(What is needed) For this listing, the lines between the one holding "omap (λ ev, match ev with EvRemoveService" and the one holding "Definition is_plain (d", inclusive, must be set down exactly.

————

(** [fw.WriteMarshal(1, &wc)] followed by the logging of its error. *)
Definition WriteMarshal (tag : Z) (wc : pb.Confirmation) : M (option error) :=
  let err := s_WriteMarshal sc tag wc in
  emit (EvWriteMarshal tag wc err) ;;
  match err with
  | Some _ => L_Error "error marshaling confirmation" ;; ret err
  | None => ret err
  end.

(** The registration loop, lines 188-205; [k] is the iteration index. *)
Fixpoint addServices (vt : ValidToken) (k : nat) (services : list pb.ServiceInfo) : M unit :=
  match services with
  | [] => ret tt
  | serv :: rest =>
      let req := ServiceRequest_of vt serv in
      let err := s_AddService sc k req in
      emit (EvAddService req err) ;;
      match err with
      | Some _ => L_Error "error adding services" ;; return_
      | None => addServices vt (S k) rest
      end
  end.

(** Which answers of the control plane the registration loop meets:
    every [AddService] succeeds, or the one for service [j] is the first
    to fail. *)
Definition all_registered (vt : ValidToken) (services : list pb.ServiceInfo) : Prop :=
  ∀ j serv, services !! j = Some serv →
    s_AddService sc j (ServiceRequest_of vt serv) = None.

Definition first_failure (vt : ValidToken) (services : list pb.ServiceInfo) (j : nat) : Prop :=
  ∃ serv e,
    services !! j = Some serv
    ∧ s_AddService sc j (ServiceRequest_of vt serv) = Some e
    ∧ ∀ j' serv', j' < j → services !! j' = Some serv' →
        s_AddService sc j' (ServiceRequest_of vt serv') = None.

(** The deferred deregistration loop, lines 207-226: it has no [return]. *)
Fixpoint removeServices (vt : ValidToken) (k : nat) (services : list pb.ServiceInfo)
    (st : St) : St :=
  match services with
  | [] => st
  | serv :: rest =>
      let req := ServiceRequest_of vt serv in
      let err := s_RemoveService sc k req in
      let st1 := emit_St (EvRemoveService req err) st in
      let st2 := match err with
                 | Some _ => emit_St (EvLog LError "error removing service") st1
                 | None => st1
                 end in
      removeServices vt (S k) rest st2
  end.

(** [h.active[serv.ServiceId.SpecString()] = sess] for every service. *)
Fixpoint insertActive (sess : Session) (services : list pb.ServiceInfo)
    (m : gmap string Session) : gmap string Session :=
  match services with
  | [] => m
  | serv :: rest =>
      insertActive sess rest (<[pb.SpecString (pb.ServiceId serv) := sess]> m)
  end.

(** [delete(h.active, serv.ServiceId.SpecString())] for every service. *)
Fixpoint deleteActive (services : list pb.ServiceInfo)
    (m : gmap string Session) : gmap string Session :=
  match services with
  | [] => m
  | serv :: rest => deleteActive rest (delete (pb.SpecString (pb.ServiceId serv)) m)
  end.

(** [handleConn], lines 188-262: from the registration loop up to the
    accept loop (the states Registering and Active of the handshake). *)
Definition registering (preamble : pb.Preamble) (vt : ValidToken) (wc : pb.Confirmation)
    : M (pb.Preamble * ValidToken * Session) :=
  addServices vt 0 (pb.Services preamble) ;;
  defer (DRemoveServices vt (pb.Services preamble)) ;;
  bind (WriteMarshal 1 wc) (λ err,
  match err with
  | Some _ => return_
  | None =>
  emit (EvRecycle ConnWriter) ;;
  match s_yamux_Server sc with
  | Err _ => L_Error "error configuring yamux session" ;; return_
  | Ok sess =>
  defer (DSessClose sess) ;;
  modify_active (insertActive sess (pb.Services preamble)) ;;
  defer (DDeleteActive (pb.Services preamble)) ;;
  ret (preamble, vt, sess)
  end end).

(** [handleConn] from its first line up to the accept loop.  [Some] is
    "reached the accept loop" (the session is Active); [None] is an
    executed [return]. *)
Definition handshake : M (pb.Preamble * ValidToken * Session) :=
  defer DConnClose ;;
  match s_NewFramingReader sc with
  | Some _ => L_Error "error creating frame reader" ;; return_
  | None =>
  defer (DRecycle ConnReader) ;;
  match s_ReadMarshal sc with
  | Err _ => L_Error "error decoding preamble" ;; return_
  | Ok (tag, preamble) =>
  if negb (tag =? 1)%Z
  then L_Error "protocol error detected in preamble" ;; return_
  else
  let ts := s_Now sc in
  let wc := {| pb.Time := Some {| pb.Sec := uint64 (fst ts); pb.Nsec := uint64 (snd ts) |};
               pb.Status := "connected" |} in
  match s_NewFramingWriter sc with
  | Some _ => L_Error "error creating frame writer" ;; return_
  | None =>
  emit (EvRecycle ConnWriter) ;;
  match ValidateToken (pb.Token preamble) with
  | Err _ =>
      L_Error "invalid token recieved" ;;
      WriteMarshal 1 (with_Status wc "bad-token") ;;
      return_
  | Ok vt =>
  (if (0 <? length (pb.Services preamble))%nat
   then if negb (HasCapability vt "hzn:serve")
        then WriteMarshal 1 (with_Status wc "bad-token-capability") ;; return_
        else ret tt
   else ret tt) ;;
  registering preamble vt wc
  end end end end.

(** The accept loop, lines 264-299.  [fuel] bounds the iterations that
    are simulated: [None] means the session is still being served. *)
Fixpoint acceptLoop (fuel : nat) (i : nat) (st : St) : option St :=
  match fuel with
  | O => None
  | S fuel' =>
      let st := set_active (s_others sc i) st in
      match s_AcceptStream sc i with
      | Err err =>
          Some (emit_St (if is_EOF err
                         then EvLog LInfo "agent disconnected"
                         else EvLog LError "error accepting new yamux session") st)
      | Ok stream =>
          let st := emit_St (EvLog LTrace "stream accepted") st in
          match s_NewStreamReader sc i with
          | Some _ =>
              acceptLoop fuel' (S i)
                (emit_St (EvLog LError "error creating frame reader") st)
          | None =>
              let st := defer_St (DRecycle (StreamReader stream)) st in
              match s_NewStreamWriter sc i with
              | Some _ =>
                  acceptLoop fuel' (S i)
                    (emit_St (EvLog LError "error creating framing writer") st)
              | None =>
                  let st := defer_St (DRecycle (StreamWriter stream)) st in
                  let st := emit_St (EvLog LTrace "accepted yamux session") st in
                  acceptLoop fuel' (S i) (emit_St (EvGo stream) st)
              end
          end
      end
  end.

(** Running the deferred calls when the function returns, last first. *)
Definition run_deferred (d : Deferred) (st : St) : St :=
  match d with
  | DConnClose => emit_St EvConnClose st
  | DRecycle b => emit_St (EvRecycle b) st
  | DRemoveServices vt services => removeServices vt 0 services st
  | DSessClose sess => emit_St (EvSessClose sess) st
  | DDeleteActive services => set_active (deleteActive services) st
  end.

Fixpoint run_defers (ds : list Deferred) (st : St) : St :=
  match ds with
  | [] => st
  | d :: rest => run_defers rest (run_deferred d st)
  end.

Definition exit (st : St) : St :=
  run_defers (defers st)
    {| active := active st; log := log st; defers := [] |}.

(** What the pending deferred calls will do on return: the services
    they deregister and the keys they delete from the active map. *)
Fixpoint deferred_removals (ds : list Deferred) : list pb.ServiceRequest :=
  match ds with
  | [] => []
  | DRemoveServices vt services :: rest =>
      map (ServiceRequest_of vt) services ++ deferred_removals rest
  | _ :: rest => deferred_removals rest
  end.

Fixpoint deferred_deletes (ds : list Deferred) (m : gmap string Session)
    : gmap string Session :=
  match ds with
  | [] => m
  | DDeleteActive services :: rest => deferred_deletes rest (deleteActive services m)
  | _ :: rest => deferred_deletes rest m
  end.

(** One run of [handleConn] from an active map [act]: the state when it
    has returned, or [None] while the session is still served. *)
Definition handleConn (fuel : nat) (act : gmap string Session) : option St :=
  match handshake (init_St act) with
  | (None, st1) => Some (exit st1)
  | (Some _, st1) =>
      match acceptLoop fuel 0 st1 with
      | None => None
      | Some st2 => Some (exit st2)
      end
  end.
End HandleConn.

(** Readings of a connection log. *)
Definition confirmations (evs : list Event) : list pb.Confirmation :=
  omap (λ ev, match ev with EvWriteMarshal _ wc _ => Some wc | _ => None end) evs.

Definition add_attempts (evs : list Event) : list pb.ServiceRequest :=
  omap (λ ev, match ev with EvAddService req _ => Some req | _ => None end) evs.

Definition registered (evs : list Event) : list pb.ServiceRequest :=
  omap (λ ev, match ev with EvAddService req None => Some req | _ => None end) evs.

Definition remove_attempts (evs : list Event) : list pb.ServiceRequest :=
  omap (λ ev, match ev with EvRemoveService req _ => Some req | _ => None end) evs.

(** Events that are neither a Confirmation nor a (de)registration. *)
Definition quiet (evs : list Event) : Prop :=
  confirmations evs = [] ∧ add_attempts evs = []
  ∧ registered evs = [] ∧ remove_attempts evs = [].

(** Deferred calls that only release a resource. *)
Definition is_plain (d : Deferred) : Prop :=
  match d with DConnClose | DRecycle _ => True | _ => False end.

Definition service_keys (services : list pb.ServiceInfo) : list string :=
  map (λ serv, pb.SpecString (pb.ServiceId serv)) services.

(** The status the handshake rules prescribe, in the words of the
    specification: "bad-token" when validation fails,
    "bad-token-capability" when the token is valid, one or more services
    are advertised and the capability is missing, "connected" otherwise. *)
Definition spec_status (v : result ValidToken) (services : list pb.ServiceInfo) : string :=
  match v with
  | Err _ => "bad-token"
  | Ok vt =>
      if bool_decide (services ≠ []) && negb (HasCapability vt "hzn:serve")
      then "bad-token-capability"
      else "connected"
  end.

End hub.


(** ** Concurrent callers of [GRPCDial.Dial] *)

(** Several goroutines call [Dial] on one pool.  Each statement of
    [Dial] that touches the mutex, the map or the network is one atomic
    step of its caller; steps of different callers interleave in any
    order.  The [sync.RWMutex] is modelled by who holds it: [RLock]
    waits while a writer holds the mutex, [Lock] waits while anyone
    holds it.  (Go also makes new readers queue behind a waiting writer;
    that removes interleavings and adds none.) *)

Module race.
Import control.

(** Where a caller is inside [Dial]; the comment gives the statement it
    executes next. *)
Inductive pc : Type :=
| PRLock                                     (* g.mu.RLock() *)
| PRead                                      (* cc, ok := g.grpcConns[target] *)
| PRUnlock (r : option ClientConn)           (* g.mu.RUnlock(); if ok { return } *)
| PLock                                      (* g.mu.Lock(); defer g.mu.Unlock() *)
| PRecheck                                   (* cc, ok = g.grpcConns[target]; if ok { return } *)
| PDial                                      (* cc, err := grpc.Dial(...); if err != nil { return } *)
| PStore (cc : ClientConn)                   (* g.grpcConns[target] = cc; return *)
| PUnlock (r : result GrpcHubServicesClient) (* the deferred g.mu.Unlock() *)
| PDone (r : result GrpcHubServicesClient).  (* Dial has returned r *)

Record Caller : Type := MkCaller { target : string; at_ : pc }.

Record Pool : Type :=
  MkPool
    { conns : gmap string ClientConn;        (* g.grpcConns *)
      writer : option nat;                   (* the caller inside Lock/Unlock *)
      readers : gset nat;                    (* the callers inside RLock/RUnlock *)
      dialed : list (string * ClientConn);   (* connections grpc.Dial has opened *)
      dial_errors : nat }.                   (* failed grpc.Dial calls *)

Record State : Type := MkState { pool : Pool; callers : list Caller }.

————

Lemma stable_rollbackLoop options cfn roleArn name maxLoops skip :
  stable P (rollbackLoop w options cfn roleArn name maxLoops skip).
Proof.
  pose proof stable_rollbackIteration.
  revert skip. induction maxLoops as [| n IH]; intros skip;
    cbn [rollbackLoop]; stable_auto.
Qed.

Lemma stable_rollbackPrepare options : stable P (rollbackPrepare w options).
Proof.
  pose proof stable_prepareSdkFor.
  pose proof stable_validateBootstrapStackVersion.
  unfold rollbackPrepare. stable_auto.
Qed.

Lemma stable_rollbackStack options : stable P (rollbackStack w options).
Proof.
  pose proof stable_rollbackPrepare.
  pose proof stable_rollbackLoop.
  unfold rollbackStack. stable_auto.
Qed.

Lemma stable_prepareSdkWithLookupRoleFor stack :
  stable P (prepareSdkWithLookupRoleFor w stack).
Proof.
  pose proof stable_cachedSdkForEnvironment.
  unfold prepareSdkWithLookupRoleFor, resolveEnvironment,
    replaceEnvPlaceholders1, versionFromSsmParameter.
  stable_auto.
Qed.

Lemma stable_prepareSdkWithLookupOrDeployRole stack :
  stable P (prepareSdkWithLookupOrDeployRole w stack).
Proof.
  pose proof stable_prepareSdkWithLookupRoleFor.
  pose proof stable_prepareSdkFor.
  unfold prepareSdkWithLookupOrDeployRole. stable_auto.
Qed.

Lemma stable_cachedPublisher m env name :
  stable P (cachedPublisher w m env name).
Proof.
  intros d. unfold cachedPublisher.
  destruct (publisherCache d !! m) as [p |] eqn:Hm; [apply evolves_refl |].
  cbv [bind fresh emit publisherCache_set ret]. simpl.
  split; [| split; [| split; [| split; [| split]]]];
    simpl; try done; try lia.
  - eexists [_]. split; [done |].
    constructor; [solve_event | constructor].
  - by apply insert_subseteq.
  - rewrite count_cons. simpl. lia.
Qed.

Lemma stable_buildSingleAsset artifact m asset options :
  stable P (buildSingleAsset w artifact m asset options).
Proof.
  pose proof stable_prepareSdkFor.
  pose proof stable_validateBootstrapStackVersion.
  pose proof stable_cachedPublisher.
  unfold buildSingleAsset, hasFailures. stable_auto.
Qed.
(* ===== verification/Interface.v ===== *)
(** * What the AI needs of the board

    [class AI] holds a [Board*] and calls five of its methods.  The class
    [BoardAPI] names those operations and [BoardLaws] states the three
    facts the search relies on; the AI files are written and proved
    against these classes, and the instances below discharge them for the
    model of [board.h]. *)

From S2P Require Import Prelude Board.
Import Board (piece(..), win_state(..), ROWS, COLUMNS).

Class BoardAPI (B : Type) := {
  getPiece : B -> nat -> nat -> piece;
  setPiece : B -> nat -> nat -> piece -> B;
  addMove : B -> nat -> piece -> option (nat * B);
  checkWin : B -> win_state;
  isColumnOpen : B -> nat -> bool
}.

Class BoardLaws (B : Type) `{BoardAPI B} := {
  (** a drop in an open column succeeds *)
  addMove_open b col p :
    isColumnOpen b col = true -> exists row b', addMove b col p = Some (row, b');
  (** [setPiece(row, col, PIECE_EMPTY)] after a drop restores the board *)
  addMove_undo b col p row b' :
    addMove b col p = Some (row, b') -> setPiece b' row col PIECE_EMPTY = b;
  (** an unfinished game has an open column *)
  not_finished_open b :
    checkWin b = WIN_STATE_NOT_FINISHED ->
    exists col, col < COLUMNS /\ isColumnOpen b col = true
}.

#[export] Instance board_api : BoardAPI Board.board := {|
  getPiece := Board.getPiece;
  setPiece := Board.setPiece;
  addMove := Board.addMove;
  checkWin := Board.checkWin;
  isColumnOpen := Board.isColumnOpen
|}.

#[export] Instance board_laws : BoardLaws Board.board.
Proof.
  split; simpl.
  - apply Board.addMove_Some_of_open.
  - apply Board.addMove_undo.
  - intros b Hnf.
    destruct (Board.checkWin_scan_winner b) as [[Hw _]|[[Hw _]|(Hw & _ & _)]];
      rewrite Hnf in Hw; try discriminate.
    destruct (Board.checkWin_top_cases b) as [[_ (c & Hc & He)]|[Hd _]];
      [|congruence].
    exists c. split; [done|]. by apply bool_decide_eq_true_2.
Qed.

————

(Response to the task)
  omap (λ ev, match ev with EvRemoveService req _ => Some req | _ => None end) evs.

(** Events that are neither a Confirmation nor a (de)registration. *)
Definition quiet (evs : list Event) : Prop :=
  confirmations evs = [] ∧ add_attempts evs = []
  ∧ registered evs = [] ∧ remove_attempts evs = [].

(** Deferred calls that only release a resource. *)
Definition is_plain (d : Deferred) : Prop :=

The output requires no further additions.